In response to a handwritten “Letter to the Editor” by “Braelyn F.” that was mailed to the Cleveland Daily Banner and published in the Nov. 25 edition, Rowland has responded with his own personally prepared letter that has been mailed to the Pawtucket youngster. The Cleveland mayor hand-delivered his one-page correspondence to the Banner, and discussed his decision to reply.
“I saw Braelyn’s original letter in the Banner and I was touched that a young girl of this age would not only reach out to the state of Tennessee and its citizens as her class project, but specifically would identify the city of Cleveland as a resource for information,” Rowland explained. “In our community, we have always believed in supporting our young people, and that belief carries beyond state borders.”
Rowland urged other Cleveland and Bradley County residents, organizations, civic clubs, churches, schools, nonprofit groups, government leaders and anyone within the Southeast Tennessee region who saw the young girl’s letter, to respond as well.
“As Tennesseans, and as members of this community, it speaks highly of anyone who will take just a few minutes of their time to write back to Braelyn and to offer a little of ourselves — stories about our families, about our lifestyle here, about Cleveland and Bradley County culture ... just anything that a seventh-grade student can use to complete a class project about a state where she lived at too early an age to have any real memories,” Rowland said.
Braelyn’s letter was published on the Banner’s Editorial Page in its original form, and also became the subject of an editor’s personal column in the same edition. Last Friday, the girl’s interest in Tennessee was even addressed in an editorial.
“I am a seventh-grade student at Goff Junior High School in Pawtucket, R.I.,” the girl’s letter reads. “In my geography class, we are making a project that lasts a whole semester, and it is on one of the 50 states in the United States. I chose to do my project on Tennessee which is my favorite state.”
Her letter, which was addressed to the Banner and to the attention of “Editor,” added, “Could you please publish this letter in your paper so your readers could help me with my project? My teacher said that firsthand information from citizens of our chosen state would be much more helpful than information we find ourselves.”
The girl’s teacher, Brian Gilmore, sent an accompanying letter further explaining the project. Gilmore’s letter also offered a look at Goff Junior High School and the challenges faced by its district.
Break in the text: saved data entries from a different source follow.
Lemma tidy_few (layers : list L) : tidy layers → 2 ^ length layers ≤ S (total layers).
Proof.
  intros [Hs Hpos]. apply Forall_rev in Hpos. rewrite <- total_rev, <- length_rev.
  destruct (rev layers) as [|x l]; [simpl; lia|]. apply Forall_cons in Hpos as [Hx _].
  apply larger_power in Hs. rewrite length_cons, Nat.pow_succ_r'. nia.
Qed.

Lemma few_layers (layers : list L) : tidy layers → length layers ≤ Nat.log2 (total layers) + 1.
Proof.
  intros Ht. apply tidy_few in Ht. destruct (total layers) as [|n] eqn:Hn.
  - destruct layers as [|x l]; simpl in *; [lia|]. pose proof (Nat.pow_nonzero 2 (length l)). lia.
  - rewrite Nat.add_1_r, <- Nat.log2_double by lia. apply Nat.log2_le_pow2; lia.
Qed.

Lemma view_tidy w t layers : layers_inv w → view w t = Some layers → tidy layers.
Proof. intros Hinv (ls & Ht & ->)%fmap_Some. by destruct (Hinv t ls Ht) as (_ & _ & ?). Qed.
End layers.

#[global] Instance map_layer_laws {K V} `{Countable K} : @LayerLaws (gmap K V) (K * V) _.
Proof.
  constructor; simpl.
  - intros [k v] m. simpl. apply Nat.neq_0_lt_0. intros Hs%map_size_empty_inv. by apply insert_non_empty in Hs.
  - intros a b Hb. apply Nat.neq_0_lt_0. intros Hs%map_size_empty_inv.
    apply map_positive_l in Hs as ->. rewrite map_size_empty in Hb. lia.
Qed.
#[global] Instance rows_layer_laws {T} : @LayerLaws (list T) T _.
Proof. constructor; simpl; intros; rewrite length_app; simpl; lia. Qed.

(** ** The list *)
Section rows.
Context {T : Type}.
Implicit Types r : @RowsWorld T.

(** The rows of a list. *)
Definition contents r (t : nat) : list T := concat (layers_of (world r) t).
Definition rows_inv r : Prop :=
  layers_inv (world r) ∧ ∀ t, lens r !! t = (λ _, length (contents r t)) <$> tables (world r) !! t.

Lemma grown_concat (row : T) old new : grown row old new → concat new = concat old ++ [row].
Proof.
  intros (a & b & x & Hrow & ->).
  assert (Hj : ∀ (b : list (list T)) (x : list T), foldr join x b = concat (b ++ [x])).
  { clear. intros b x. induction b as [|y b IH]; [simpl; by rewrite app_nil_r|].
    change (foldr join x (y :: b)) with (y ++ foldr join x b). by rewrite IH. }
  rewrite concat_app, Hj. simpl. rewrite app_nil_r, <- concat_app.
  destruct Hrow as [->|(front & l & -> & ->)]; rewrite !concat_app; simpl; by rewrite ?app_nil_r, ?app_assoc.
Qed.
Definition past_u8 (n : N) (what : string) : option Limit := past n what n 255.

Fixpoint past_captures (what : string) (l : list UpvalueDesc) : option Limit :=
  match l with
  | [] => None
  | c :: l =>
      match past_u8 (index c) (if is_local c then CAPTURED_LOCAL else what) with
      | Some lim => Some lim
      | None => past_captures what l
      end
  end.

Definition misfit (k : Kind) (what : string) : asm_ty k → option Limit :=
  match k return asm_ty k → option Limit with
  | Kind.U8 | Kind.Byte | Kind.Upvalue => λ v, past_u8 v what
  | Kind.U16 => λ v, past v what v 65535
  | Kind.Slot | Kind.Cut => λ v,
      if 65535 <? v then Some (mkLimit FRAME_VALUES (v + 1) 65536) else None
  | Kind.Strs => λ l, past_u8 (N.of_nat (length l)) what
  | Kind.Captures => λ l,
      match past_u8 (N.of_nat (length l)) what with
      | Some lim => Some lim
      | None => past_captures what l
      end
  | Kind.Segments => λ l, past_u8 (N.of_nat (length l)) what
  | _ => λ _, None
  end.

Fixpoint args_misfit (fs : list Field) : args asm_ty fs → option Limit :=
  match fs return args asm_ty fs → option Limit with
  | [] => λ _, None
  | f :: fs => λ '(v, vs),
      match misfit f.1 f.2 v with Some lim => Some lim | None => args_misfit fs vs end
  end.

Definition asm_misfit (a : Asm) : option Limit := args_misfit _ (asm_args a).

(** ** What the encoder writes, for any writer *)

Section AnyWriter.
Context {W : Type} `{!Writer W}.

Definition put_piece (p : Piece) : Write W unit :=
  match p with PByte b => put_u8 b | PFwd to => put_fwd to | PRel to => w_rel to end.

(** Write the pieces, up to the first that meets a limit. *)
Definition put_pieces : list Piece → Write W unit := for_each put_piece.

Lemma bind_assoc {A B C} (m : Write W A) (f : A → Write W B) (g : B → Write W C) w :
  ((m ≫= f) ≫= g) w = (m ≫= λ x, f x ≫= g) w.
Proof. unfold mbind, write_bind. by destruct (m w) as [w' []]. Qed.

Lemma bind_ext {A B} (m m' : Write W A) (f f' : A → Write W B) w :
  m w = m' w → (∀ x w, f x w = f' x w) → (m ≫= f) w = (m' ≫= f') w.
Proof. unfold mbind, write_bind. intros -> Hf. destruct (m' w) as [w' []]; auto. Qed.

Lemma put_pieces_app ps qs w :
  put_pieces (ps ++ qs) w = (put_pieces ps ≫= λ _, put_pieces qs) w.
Proof.
  revert w. induction ps as [|p ps IH]; intros w; [done|].
  change (put_pieces ((p :: ps) ++ qs)) with (put_piece p ≫= λ _, put_pieces (ps ++ qs)).
  change (put_pieces (p :: ps)) with (put_piece p ≫= λ _, put_pieces ps).
  rewrite bind_assoc. apply bind_ext; auto.
Qed.

Lemma put_pieces_one p w : put_pieces [p] w = put_piece p w.
Proof.
  cbn. unfold mbind, write_bind. by destruct (put_piece p w) as [w' [[]|]].
Qed.

Lemma put_pieces_u16 v w : put_pieces (u16_pieces v) w = put_u16 v w.
Proof. done. Qed.

Lemma put_pieces_each {A} (f : A → Write W unit) (g : A → list Piece) l w :
  Forall (λ x, ∀ w, f x w = put_pieces (g x) w) l →
  for_each f l w = put_pieces (concat (g <$> l)) w.
Proof.
  intros H. revert w. induction H as [|x l Hx _ IH]; intros w; [done|].
  change (concat (g <$> x :: l)) with (g x ++ concat (g <$> l)).
  rewrite put_pieces_app. by apply bind_ext.
Qed.

Lemma narrow_u8_fits n what : past_u8 n what = None → narrow_u8 n what = Ok (byte_at n).
Proof.
  unfold past_u8, past, narrow_u8. case_match eqn:E; [done|intros _].
  apply N.ltb_ge in E. by rewrite of_N_small.
Qed.

Lemma narrow_u8_past n what lim : past_u8 n what = Some lim → narrow_u8 n what = Err lim.
Proof.
  unfold past_u8, past, narrow_u8. case_match eqn:E; [|done]. intros [= <-].
  apply N.ltb_lt in E. by rewrite of_N_large.
Qed.

Lemma narrow_u16_fits n what : past n what n 65535 = None → narrow_u16 n what = Ok n.
Proof. unfold past, narrow_u16. repeat case_match; intros; try done; lia. Qed.

Lemma narrow_u16_past n what lim : past n what n 65535 = Some lim → narrow_u16 n what = Err lim.
Proof. unfold past, narrow_u16. repeat case_match; intros; simplify_eq; try done; lia. Qed.

Lemma past_captures_None what l :
  past_captures what l = None →
  Forall (λ c, past_u8 (index c) (if is_local c then CAPTURED_LOCAL else what) = None) l.
Proof. induction l as [|c l IH]; simpl; [by constructor|]. case_match; [done|]. by constructor; auto. Qed.

Lemma values_le l : values l <= N.of_nat (length l).
Proof.
  unfold values. induction l as [|s l IH]; [done|].
  cbn [List.filter]. destruct s; cbn [length]; lia.
Qed.

Lemma past_u8_mono n m what what' : m <= n → past_u8 n what = None → past_u8 m what' = None.
Proof. unfold past_u8, past. intros. repeat case_match; intros; try done; lia. Qed.

Lemma encode_operand_fits k what (v : asm_ty k) w :
  misfit k what v = None →
  encode_operand k what v w = put_pieces (operand_pieces k v) w.
Proof.
  destruct k; cbn [misfit operand_pieces encode_operand asm_ty] in *;
    try done; try (by intros E; rewrite (narrow_u8_fits _ _ E));
    try (by intros E; rewrite (narrow_u16_fits _ _ E)).
  - unfold slot_u16. repeat case_match; intros; try done; lia.
  - unfold slot_u16. repeat case_match; intros; try done; lia.
  - intros _. by rewrite put_pieces_one.
  - intros E. rewrite (narrow_u8_fits _ _ E). change (?a :: ?l) with ([a] ++ l).
    rewrite put_pieces_app. apply (bind_ext (A:=unit)); [done|]. intros _ w'.
    apply put_pieces_each, Forall_true. intros x w''. by rewrite put_pieces_u16.
  - destruct (past_u8 _ _) eqn:E1; [done|]. intros E2%past_captures_None.
    rewrite (narrow_u8_fits _ _ E1). change (?a :: ?l) with ([a] ++ l).
    rewrite put_pieces_app. apply (bind_ext (A:=unit)); [done|]. intros _ w'.
    apply put_pieces_each. eapply Forall_impl; [exact E2|]. intros c Ec w''.
    cbv beta. by rewrite (narrow_u8_fits _ _ Ec).
  - intros E. rewrite (narrow_u8_fits _ _ E).
    rewrite (narrow_u8_fits (values v) what) by (eapply past_u8_mono, E; apply values_le).
    refine (put_pieces_each (λ s, match s with
      | SValue => _ ← put_u8 x00; put_u16 0
      | Literal k => _ ← put_u8 x01; put_u16 k
      end) segment_pieces v (w_u8 (byte_at (values v)) (w_u8 (byte_at (N.of_nat (length v))) w)) _).
    apply Forall_true. by intros [|k] w''.
Qed.

(** An operand that does not fit ends the encoding. *)
Lemma bind_err {A B} (m : Write W A) (f : A → Write W B) w :
  (∀ x, (m w).2 ≠ Ok x) → ∀ y, ((m ≫= f) w).2 ≠ Ok y.
Proof.
  unfold mbind, write_bind. intros H y. destruct (m w) as [w' [x|l]]; [|done]. by destruct (H x).
Qed.

Lemma bind_ok {A B} (m : Write W A) (f : A → Write W B) w y :
  ((m ≫= f) w).2 = Ok y → ∃ x, (m w).2 = Ok x ∧ (f x (m w).1).2 = Ok y.
Proof. unfold mbind, write_bind. destruct (m w) as [w' [x|l]]; [|done]. eauto. Qed.

Lemma captures_misfit what l lim w :
  past_captures what l = Some lim →
  (for_each (λ c,
    _ ← put_u8 (if is_local c then x01 else x00);
    i ← tried (narrow_u8 (index c) (if is_local c then CAPTURED_LOCAL else what));
    put_u8 i) l w).2 = Err lim.
Proof.
  revert w. induction l as [|c l IH]; intros w; cbn [past_captures]; [done|].
  destruct (past_u8 _ _) as [lim'|] eqn:E.
  - intros [= ->]. cbn [for_each]. unfold mbind, write_bind, tried. cbn.
    by rewrite (narrow_u8_past _ _ _ E).
  - intros Hl. cbn [for_each]. unfold mbind at 1, write_bind at 1.
    unfold mbind at 1, write_bind at 1, tried. cbn. rewrite (narrow_u8_fits _ _ E).
    apply IH, Hl.
Qed.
“Like any urban school district, Pawtucket has its share of challenges,” Braelyn’s third-period instructor wrote. “Roughly about 80 percent of our students qualify for the free or reduced lunch program. However, Goff Junior High School is the only high-performing junior high school in the district. The students take an active interest in school and responsibility for their studies.”
Gilmore’s letter added, “By publishing [her] letter, and hopefully with your readers’ response, [she] will be able to produce a written report, poster board and oral presentation.”
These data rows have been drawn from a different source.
Lemma knows_descends frames frames' k fr :
  descends frames frames' → knows frames k fr → knows frames' k fr.
Proof.
  intros [_ H] (m & Hm & Hb). destruct (H _ _ Hm) as (m' & ? & ?). exists m'. split; [done|]. by etrans.
Qed.

(** How often a frame can change, when no height passes [H]. *)
Section Weight.
Variable H : nat.

Definition weight (x : option Frame) : nat :=
  match x with
  | None => 2 * H + 2
  | Some fr => 2 * N.to_nat (height fr) + (if ragged fr then 0 else 1)
  end.

Definition weights (frames : list (option Frame)) : nat := sum_list_with weight frames.

Lemma weights_insert frames k x y :
  frames !! k = Some x → (weights (<[k := y]> frames) + weight x = weights frames + weight y)%nat.
Proof.
  revert k. induction frames as [|z frames IH]; intros [|k] Hk; try done.
  - cbn in Hk. injection Hk as ->. unfold weights. cbn -[weight]. lia.
  - specialize (IH k Hk).
    change (weights (<[S k := y]> (z :: frames))) with (weight z + weights (<[k := y]> frames))%nat.
    change (weights (z :: frames)) with (weight z + weights frames)%nat. lia.
Qed.

(** A change that is news lowers the weight. *)
Lemma merged_weight known fr :
  (N.to_nat (height fr) <= H)%nat → known ≠ Some (merged known fr) →
  (weight (Some (merged known fr)) < weight known)%nat.
Proof.
  destruct known as [[h r]|], fr as [h' r']; cbn; intros Hh Hne.
  - destruct (decide (h <= h')) as [Hle|Hlt].
    + rewrite N.min_l by done. rewrite N.min_l in Hne by done.
      destruct r; cbn in *; [done|]. destruct (r' || negb (h =? h')); [lia|done].
    + rewrite N.min_r by lia. repeat case_match; lia.
  - destruct r'; lia.
Qed.
End Weight.

(** How many frames are known. *)
Definition known (frames : list (option Frame)) : nat :=
  sum_list_with (λ x, if x is Some _ then 1 else 0)%nat frames.

Lemma known_insert frames k x fr :
  frames !! k = Some x →
  (known (<[k := Some fr]> frames) = known frames + (if x is None then 1 else 0))%nat.
Proof.
  revert k. induction frames as [|z frames IH]; intros [|k] Hk; try done.
  - cbn in Hk. injection Hk as ->. unfold known. cbn. destruct x; lia.
  - specialize (IH k Hk). set (one := λ x : option Frame, (if x is Some _ then 1 else 0)%nat).
    change (known (<[S k := Some fr]> (z :: frames))) with (one z + known (<[k := Some fr]> frames))%nat.
    change (known (z :: frames)) with (one z + known frames)%nat. lia.
Qed.

Lemma known_le frames : (known frames <= length frames)%nat.
Proof. induction frames as [|[] frames IH]; unfold known in *; cbn; lia. Qed.

(** ** The check of an instruction *)

Lemma try_for_each_ok {A} (g : A → Result Wrong unit) l :
  try_for_each g l = Ok tt ↔ Forall (λ x, g x = Ok tt) l.
Proof.
  induction l as [|x l IH]; cbn; [by split|]. rewrite Forall_cons, <- IH.
  destruct (g x) as [[]|e]; cbn; naive_solver.
Qed.

Definition faultless {A} (r : Result Fault A) : Prop :=
  match r with Ok _ | Err (Malformed _) => True | Err _ => False end.

Section Check.
Variable registry : BuiltinId → option BuiltinRow.
Variable f : Function.

Notation check := (check registry f).
Notation operands_ok fr i := (Forall (λ o, check_operand registry f (instr_op i) fr o = Ok tt) (operands i)).

Lemma check_instr_faultless at_ i fr : operands_ok fr i → faultless (check_instr registry f at_ i).
Proof.
  destruct i as [op vs]. destruct op; cbn in vs |- *; try done; repeat destruct vs as [? vs];
    try (by intros; unfold fail; repeat case_match).
  - intros [Hk _]%Forall_cons. unfold check_operand, constant_fits in Hk. unfold constant.
    destruct (constants (chunk f) !! _) as [v|]; [|done]. by destruct v; try case_match.
  - intros [Hk _]%Forall_cons. unfold check_operand, constant_fits in Hk. unfold constant.
    destruct (constants (chunk f) !! _) as [v|]; [|done]. by destruct v.
Qed.

Lemma check_faultless at_ i fr : faultless (check at_ i fr).
Proof.
  unfold Verify.check. destruct (ragged fr && _); [done|].
  destruct (try_for_each _ _) as [[]|w] eqn:E; [|done]. apply try_for_each_ok in E.
  pose proof (check_instr_faultless at_ i fr E) as Hi. unfold mbind, result_bind.
  destruct (check_instr _ _ _ _) as [[]|e]; [|done]. by repeat case_match.
Qed.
Copies of the teacher’s letter accompanied each correspondence that was written and mailed by his students.
In a separate email to the Banner, Gilmore pointed out Braelyn wrote letters to two Tennessee newspapers, but he was uncertain of the identity of the second publication or its geographic location. He also confirmed that his student “... was actually a resident of your state when she was a young child. The reason she chose Tennessee is to learn what it is like because she was too young to remember.”
Advised that a couple of Cleveland Daily Banner readers had expressed an interest in contacting other Tennessee cities to encourage them to send information, Gilmore pointed out, “Please let your readers know whatever they can personally send from their own experiences would suffice.” He thanked Cleveland and Bradley County residents for their heartwarming support of his student’s project.
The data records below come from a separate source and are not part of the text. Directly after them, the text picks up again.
(* ===== verification/EmitClaims.v ===== *)
(** * What the emitter promises

    The code of a finished function reads back as the instructions its
    compiler asked for; an operand that does not fit is a limit and nothing is
    cut off; the fused pairs do what the two instructions do. *)

From S2P Require Import Prelude Ops OpsFacts Chunk Verify Emit EmitFacts.
From Stdlib Require Import NArith ZifyBool ZifyN Strings.Byte.

Open Scope N_scope.

(** ** Reading the code back *)

Lemma asm_size a : 1 <= size (asm_pieces a).
Proof. unfold asm_pieces. cbn [size piece_size]. lia. Qed.

Lemma length_pieces asms : N.of_nat (length asms) <= size (pieces asms).
Proof.
  induction asms as [|a asms IH]; [done|]. change (a :: asms) with ([a] ++ asms).
  rewrite pieces_app, pieces_one, size_app. pose proof (asm_size a). cbn. lia.
Qed.

Lemma instrs_read pos code asms at_ fuel :
  Forall (λ a, asm_misfit a = None) asms → Forall asm_typed asms →
  Forall (placed pos) (pieces asms) → all_reach pos at_ (pieces asms) →
  has code at_ (layout pos at_ (pieces asms)) →
  N.of_nat (length code) = at_ + size (pieces asms) → (length asms < fuel)%nat →
  let is_ := instrs_from fuel code at_ in
  length is_ = length asms ∧
  ∀ k a, asms !! k = Some a →
    ∃ i, is_ !! k = Some (at_ + offset asms k, i) ∧ instr_says pos code a i.
Proof.
  revert at_ fuel. induction asms as [|a asms IH]; intros at_ [|fuel] Hm Ht Hp Hr Hh Hl Hf; try (cbn in Hf; lia).
  - cbn. unfold decode. rewrite lookup_ge_None_2 by (cbn in Hl; lia). done.
  - apply Forall_cons in Hm as [Hma Hm], Ht as [Hta Ht].
    change (a :: asms) with ([a] ++ asms) in *. rewrite pieces_app, pieces_one in *.
    apply Forall_app in Hp as [Hpa Hp]. apply all_reach_app in Hr as [Hra Hr].
    rewrite layout_app, has_app, layout_length in Hh. destruct Hh as [Hha Hh].
    rewrite size_app in Hl.
    destruct (decode_says pos code at_ a Hma Hta Hpa Hra Hha) as (i & Hd & Hi).
    cbn [instrs_from]. rewrite Hd.
    destruct (IH (at_ + size (asm_pieces a)) fuel) as [Hlen Hall]; [done..|lia|cbn in Hf; lia|].
    split; [exact (f_equal S Hlen)|]. intros [|k] b Hk.
    + injection Hk as <-. exists i. split; [|done]. change (offset ([a] ++ asms) 0) with 0.
      by rewrite N.add_0_r.
    + destruct (Hall k b Hk) as (j & Hj & Hs). exists j. split; [|done]. etrans; [exact Hj|].
      do 2 f_equal. unfold offset. change (take (S k) ([a] ++ asms)) with ([a] ++ take k asms).
      rewrite pieces_app, pieces_one, size_app. lia.
Qed.

(** Every label the code jumps to is placed when none is left waiting. *)
Lemma all_placed e asms places :
  written e asms places →
  existsb (λ l, match bound l with None => negb (bool_decide (waiting l = [])) | Some _ => false end)
    (e_labels e) = false →
  Forall (placed (pos_of (e_labels e))) (pieces asms).
Proof.
  intros H Hex. apply Forall_forall. intros p Hp. pose proof (wr_known _ _ _ H p Hp) as Hk.
  assert (∀ l, p = PFwd l ∨ p = PRel l → (N.to_nat l < length (e_labels e))%nat →
    is_Some (pos_of (e_labels e) l)) as Hgo.
  { intros l Hl Hlt. destruct (lookup_lt_is_Some_2 _ _ Hlt) as [st Hst].
    unfold pos_of. rewrite Hst. cbn. destruct (bound st) as [[t h]|] eqn:Hb; [by eexists|exfalso].
    assert (waiting st = []) as Hw.
    { apply dec_stable. intros Hne. apply not_true_iff_false in Hex. apply Hex, existsb_exists.
      exists st. split; [by eapply list_elem_of_In, list_elem_of_lookup_2|]. rewrite Hb.
      by rewrite bool_decide_false. }
    rewrite (wr_waiting _ _ _ H _ _ Hst), Hb, N2Nat.id in Hw.
    apply list_elem_of_split in Hp as (l1 & l2 & Hps). rewrite Hps, jumps_to_app in Hw.
    apply app_eq_nil in Hw as [_ Hw]. destruct Hl as [-> | ->]; cbn in Hw; by rewrite N.eqb_refl in Hw. }
  destruct p; cbn; [done|apply Hgo; auto..].
Qed.

(** The operands of the instructions handed to the emitter are of their
    types. *)
Definition call_typed (c : Call) : Prop :=
  match c with CEmit asm _ => asm_typed asm | _ => True end.

Lemma fused_typed first asm one b :
  fused first asm = Some (one, b) →
  (∀ k, first = FInt k → k < 65536) → asm_typed one.
Proof.
  destruct asm as [op vs]. destruct op; try done; cbn in vs; try destruct vs as [to []];
    destruct first as [k|c]; try done; intros Hf Hk; unfold fused in Hf; cbn in Hf; injection Hf as <- _.
  - split; [by apply Hk|done].
  - split; [by apply Hk|done].
  - unfold jump_unless. by destruct c.
  - unfold jump_unless. by destruct c.
Qed.

Lemma draft_typed c e d :
  drafted e d → call_typed c → Forall asm_typed (d_asms d) →
  Forall asm_typed (d_asms (draft_call c (e_chunk e) d)).
Proof.
  intros (Hw & Hf & Hl) Hc Ht. destruct c; cbn; try done. unfold draft_emit.
  destruct (d_first d ≫= _) as [[one b]|] eqn:E; cbn; apply Forall_app; split; auto.
  - by apply Forall_take.
  - constructor; [|done]. rewrite Hf in E. destruct (e_last e) as [la|]; [|done].
    eapply fused_typed; [exact E|]. intros k Hk.
    destruct (Hl la eq_refl) as (asms & a & bs & Hd & _ & _ & _ & Hint). rewrite Hd in Ht.
    apply Forall_app in Ht as [_ [Ha _]%Forall_cons]. rewrite (Hint k Hk) in Ha. by destruct Ha.
Qed.

Lemma calls_typed cs e d e' d' :
  drafted e d → Forall call_typed cs → Forall asm_typed (d_asms d) →
  calls cs e d = Some (e', d') → Forall asm_typed (d_asms d').
Proof.
  intros Hd Hcs. revert e d Hd. induction Hcs as [|c cs Hc _ IH]; intros e d Hd Ht; cbn; [by intros [= <- <-]|].
  destruct (call c e) as [e1|] eqn:E; [|done]. cbn. apply IH; [by eapply call_drafted|by apply draft_typed].
Qed.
Rowland’s letter to Braelyn, which is published verbatim in today’s edition of the Banner as a “Letter to the Editor,” describes the city’s size, its educational amenities, its geography, history and its manufacturing heritage.
He also points to the community’s 1-year-old nickname, “The City With Spirit,” and explains to the youngster, “There are many reasons why this slogan applies and space will not allow me to elaborate on the many other excellent attractions and historical notes about our city of Cleveland. I was pleased you chose Tennessee because it is one of your favorite states. I think you would find Cleveland a great place to visit.”
Cleveland Daily Banner readers, and any Cleveland and Bradley County area resident, group, school, church or organization, wishing to forward information to Braelyn may mail it to: Braelyn F. (Mr. Gilmore’s Period 3 Class), Goff Junior High School, 974 Newport Ave., Pawtucket R.I. 02861.